Dieses wild miteinander konkurrieren ist mittlerweile in militärisch ausgetragene Verteilungskämpfe eskaliert. In diesem Kontext ist der derzeit tobende Krieg zwischen Russland und der von den westlichen Staaten unterstützen Ukraine zu sehen, auch das seit 2011 in Libyen und Syrien wütende Kriegs- und Bürgerkriegschaos sowie der von der medialen Öffentlichkeit kaum noch wahrgenommene Bombenkrieg Saudi-Arabiens gegen das Nachbarland Jemen.
Der unter Schüssen und Waffengeklirr geborene Kapitalismus scheint sich in seiner Endphase selbst treu zu bleiben. Wobei er kraft der von ihm weltweit angehäuften Arsenale von Atombomben und anderer Mordinstrumente die weitere Existenz der Menschheit gefährdet.

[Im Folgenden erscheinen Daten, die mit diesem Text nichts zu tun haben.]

(** * Chat session controller: useChat, ChatAPI, ChatProvider, ChatInput

    A shallow embedding of the chat widget's session logic
    (src/hooks/useChat.ts, src/utils/api.ts,
    src/components/ChatContext/ChatProvider.tsx, useChatContext.ts and
    src/components/ChatWidget/ChatInput.tsx) and the properties the
    design document states about it. *)

From Stdlib Require Import String Ascii List ZArith NArith Bool Lia.
Import ListNotations.

Set Implicit Arguments.

(** ** JavaScript strings

    A JavaScript string is a sequence of UTF-16 code units. *)

Definition code_unit := N.
Definition jsstring := list code_unit.

Fixpoint lit (s : string) : jsstring :=
  match s with
  | EmptyString => []
  | String c r => N_of_ascii c :: lit r
  end.

(** [Boolean(s)] for a string: the empty string is the only falsy one. *)
Definition truthy (s : jsstring) : bool :=
  match s with [] => false | _ :: _ => true end.

(** [a || b] on strings. *)
Definition or_else (a b : jsstring) : jsstring :=
  if truthy a then a else b.

(** ECMAScript WhiteSpace and LineTerminator code points, the ones
    [String.prototype.trim] strips.  All of them are in the basic plane, so
    each is one code unit. *)
Definition isWhiteSpace (c : code_unit) : bool :=
  ((c =? 0x09) || (c =? 0x0A) || (c =? 0x0B) || (c =? 0x0C) || (c =? 0x0D)
   || (c =? 0x20) || (c =? 0xA0) || (c =? 0x1680)
   || ((0x2000 <=? c) && (c <=? 0x200A))
   || (c =? 0x2028) || (c =? 0x2029) || (c =? 0x202F) || (c =? 0x205F)
   || (c =? 0x3000) || (c =? 0xFEFF))%N.

Fixpoint trimStart (s : jsstring) : jsstring :=
  match s with
  | [] => []
  | c :: r => if isWhiteSpace c then trimStart r else s
  end.

Definition trimEnd (s : jsstring) : jsstring := rev (trimStart (rev s)).

Definition trim (s : jsstring) : jsstring := trimEnd (trimStart s).

(** ** Arrays

    [arr.slice(start)] with the end left out: a negative [start] counts
    from the end, and the resulting index is clamped to [0, length]. *)
Definition slice (A : Type) (start : Z) (arr : list A) : list A :=
  let len := Z.of_nat (length arr) in
  let k := if (start <? 0)%Z then Z.max (len + start) 0 else Z.min start len in
  skipn (Z.to_nat k) arr.

(** The design document's wording of the retained window: the last
    [min n length] turns, in their original order. *)
Definition last_turns (A : Type) (n : nat) (l : list A) : list A :=
  rev (firstn (Nat.min n (length l)) (rev l)).

(** ** Data model (components/ChatWidget/types.ts) *)

Inductive Role := user | assistant.

Record Source := mkSource {
  title : jsstring;
  url : jsstring;
  module : jsstring;
  chapter : option jsstring
}.

Record Message := mkMessage {
  id : jsstring;
  role : Role;
  content : jsstring;
  timestamp : Z;
  sources : option (list Source)
}.

Record ChatResponse := mkChatResponse {
  response : jsstring;
  resp_sources : list Source
}.

Record ChatError := mkChatError {
  err_error : jsstring;
  err_code : jsstring
}.

(** A thrown JavaScript value as a catch clause sees it: an [Error]
    instance with its [message], or any other value. *)
Inductive Thrown :=
| ErrorObj (message : jsstring)
| NotAnError.

(** How a call completes: it returns (an awaited promise fulfils) or it
    throws (an awaited promise rejects). *)
Inductive Outcome (A : Type) :=
| Returned (v : A)
| Threw (e : Thrown).
Arguments Returned {A} v.
Arguments Threw {A} e.

(** The values [uuidv4()] and [Date.now()] give when one message is
    built. *)
Record Fresh := mkFresh {
  uuid : jsstring;
  now : Z
}.

(** ** utils/api.ts *)

Module ChatAPI.

(** What the network does with one request: [fetch] rejects, or it
    resolves to a response whose [ok] flag is false or true and whose
    [json()] body parses to the declared type or throws. *)
Inductive FetchResult :=
| FetchRejected (e : Thrown)
| NotOk (body : Outcome ChatError)
| Ok (body : Outcome ChatResponse).

Definition Network := jsstring -> FetchResult.

(** [sendQuery]: the [throw new Error(...)] of the [!response.ok] branch
    and every rejection pass through the catch clause, which logs and
    rethrows. *)
Definition sendQuery (fetch : Network) (query : jsstring) : Outcome ChatResponse :=
  match fetch query with
  | FetchRejected e => Threw e
  | NotOk (Threw e) => Threw e
  | NotOk (Returned errorData) =>
      Threw (ErrorObj (or_else (err_error errorData)
                               (lit "Failed to get response")))
  | Ok (Threw e) => Threw e
  | Ok (Returned data) => Returned data
  end.

(** The body of [/api/health]. *)
Record Health := mkHealth {
  status : jsstring;
  qdrant : bool;
  gemini : bool
}.

(** What the network does with the health request: [fetch] rejects, or it
    resolves to a response with an [ok] flag whose [json()] parses or
    throws. *)
Inductive HealthFetch :=
| HealthRejected (e : Thrown)
| HealthResponse (ok : bool) (body : Outcome Health).

(** [checkHealth]: the body is returned without a look at [response.ok];
    the catch clause logs and returns a fixed record. *)
Definition checkHealth (fetch : HealthFetch) : Outcome Health :=
  match fetch with
  | HealthResponse _ (Returned data) => Returned data
  | HealthResponse _ (Threw _) | HealthRejected _ =>
      Returned (mkHealth (lit "error") false false)
  end.

End ChatAPI.

(** ** Persisted value *)

(** Modelled from the spec: the hook [useLocalStorage]
    (src/hooks/useLocalStorage) is not among the sources.  The design
    document gives its contract: one key holds an ordered sequence of
    turns, and the key may be absent or hold something unparsable. *)
Inductive StoredValue :=
| Absent
| Unparsable
| Snapshot (turns : list Message).

(** Modelled from the spec: the read half of [useLocalStorage]; an absent
    or unparsable value reads as the fallback given to the hook. *)
Definition readStored (initialValue : list Message) (v : StoredValue) : list Message :=
  match v with
  | Snapshot turns => turns
  | Absent | Unparsable => initialValue
  end.

(** ** Session state

    The React state of [useChat] ([messages], [isLoading], [error]) and of
    [ChatProvider] ([isOpen]), the value under the storage key, and the
    queries handed to [ChatAPI.sendQuery] so far, oldest first. *)
Record World := mkWorld {
  messages : list Message;
  isLoading : bool;
  error : option jsstring;
  isOpen : bool;
  storage : StoredValue;
  requests : list jsstring
}.

Definition setMessages (f : list Message -> list Message) (w : World) : World :=
  mkWorld (f (messages w)) (isLoading w) (error w) (isOpen w) (storage w) (requests w).

Definition setIsLoading (b : bool) (w : World) : World :=
  mkWorld (messages w) b (error w) (isOpen w) (storage w) (requests w).

Definition setError (e : option jsstring) (w : World) : World :=
  mkWorld (messages w) (isLoading w) e (isOpen w) (storage w) (requests w).

Definition setIsOpen (f : bool -> bool) (w : World) : World :=
  mkWorld (messages w) (isLoading w) (error w) (f (isOpen w)) (storage w) (requests w).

Kann man gegen einen nun drohenden finalen Verteilungskrieg etwas tun? Aber gewiss doch. Und man sollte es auch. Krieg ist nichts Naturgegebenen, er wird von Menschen gemacht. Auf das Grauen des Ersten und Zweiten Weltkriegs sowie nachfolgender Entkolonialisierungskriege folgte bei der Weltbevölkerung eine breite Ablehnungsfront gegenüber jeder Form von militärischer Gewalt – noch im Jahre 2003 protestierten weltweit Millionen Menschen gegen den Angriff einer von den USA geführten Militärkoalition gegen den Irak. Es liegt an uns, eine neue Abwehrfront gegen Kapitalismus und Krieg zu organisieren.